En Wallonie, après l’usure de l’unitariste PLP, de nouveaux
acteurs sont apparus, notamment le Rassemblement Wallon ou le
virage du syndicat chrétien, lui-même un temps assez wallon. L’ancien président
libéral André Damseaux fut lui-même un wallon plus convaincu qu’on ne le pense
et, lors de l’éclatement de feu le Rassemblement wallon, ceux qui rallièrent les libéraux finirent par y
prendre le pouvoir, Jean Gol en tête. A la Région wallonne, le très
régionaliste Guy Spitaels fit alliance avec le CDH du wallon Gerard Deprez, de
1992 à 1994. Mais, de 1999 à 2004, le MR Serge Kubla apparut comme un wallon
convaincu. Mais fut évincé par le retour-surprise d’une alliance régionale
PS-CDH.
Le PS 2014: bien plus éloigné du MR que par le passé…
Oui, on sait: tout cela est fort complexe. Et c’est
volontaire d’aligner, ici, tous ces rebondissements à s’y perdre. On veut
démontrer par ceci, ami lecteur de MBelgique, que les trois clés secrètes de la politique belge font sans cesse évoluer les alliances dans tous les sens.

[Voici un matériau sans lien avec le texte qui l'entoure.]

Lemma sample_source_laws : TableSourceLaws (ListIter_Iterator (iord lex_compare)) sample_source (λ _, True) lex_compare
  list_rep sample_tables sample_level.
Proof.
  split.
  - apply list_fwd.
  - apply list_bwd.
  - intros f Hf. split_and!.
    1-2: repeat (apply elem_of_cons in Hf as [->|Hf]; [vm_compute; split; congruence|]); by apply elem_of_nil in Hf.
    eexists. split; [done|]. by split.
  - intros f e Hf He. unfold sample_level in Hf. rewrite !elem_of_cons in Hf.
    destruct Hf as [-> |[-> |Hf]]; [| |by apply elem_of_nil in Hf]; simpl in He; rewrite !elem_of_cons in He;
      destruct_or! He; subst; try (by apply elem_of_nil in He); by vm_compute.
Qed.

Lemma level_iterates_witness :
  let II := LevelIterator (ListIter_Iterator (iord lex_compare)) sample_source bytewise 4 in
  ∃ it, it_seek_to_first (level_iterator sample_level) = Ok it ∧
    collect 5 it = Ok [(ikey [1] 9 Value, [100]); (ikey [2] 5 Value, [101]); (ikey [40] 9 Value, [102]);
                       (ikey [42] 8 Deletion, []); (ikey [45] 5 Value, [103])].
Proof.
  destruct sample_levels_ok as [[Hok Hd] _].
  destruct (level_iterates (ListIter_Iterator (iord lex_compare)) sample_source bytewise (λ _, True) lex_compare
    list_rep sample_tables sample_level 4 (ikey [1] 1 Value)) as [H _]; [apply _|apply sample_source_laws| | | | |exact H].
  - by apply (Hok 1%nat).
  - by apply (Hd 1%nat).
  - simpl. lia.
  - split; [vm_compute; lia|done].
Defined.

Il est vrai que, contrairement à ceux des scrutins de 2007
et de 2010, le programme électoral du PS de 2014 est bien plus divergent de
celui des libéraux : mais il ne faut pas
s’y tromper, ce virage d’aile vise avant tout à contrecarrer la grande peur
qu’est la brusque émergence des marxistes-léninistes du PTB.
Qui, tensions PS-FGTB aidant, surfent sur la conversion à
l’économie de marché des partis socialistes ou sociaux-démocrates, et ce
partout en Europe de manière plus ou moins recentrée.
Louis Michel, jadis, pour le MR, a marqué bien des points
avec son malin “libéralisme social”
que Didier Reynders rangea quelque
peu au grenier des idées libérales.
Mais les conversions européenne des partis socialistes en
Europe , qui acceptent peu ou prou l’économie de marché, ne signifie pas
forcément l’acceptation d’une société de marché, celle-ci ne produisant, selon les leaders du PS, ni vraie valeur ni
sens…
Cela peut se débattre à l’infini, mais on voit bien que les
socialistes du Nord ne sont
souvent pas horriblement éloignés de l’OpenVLD.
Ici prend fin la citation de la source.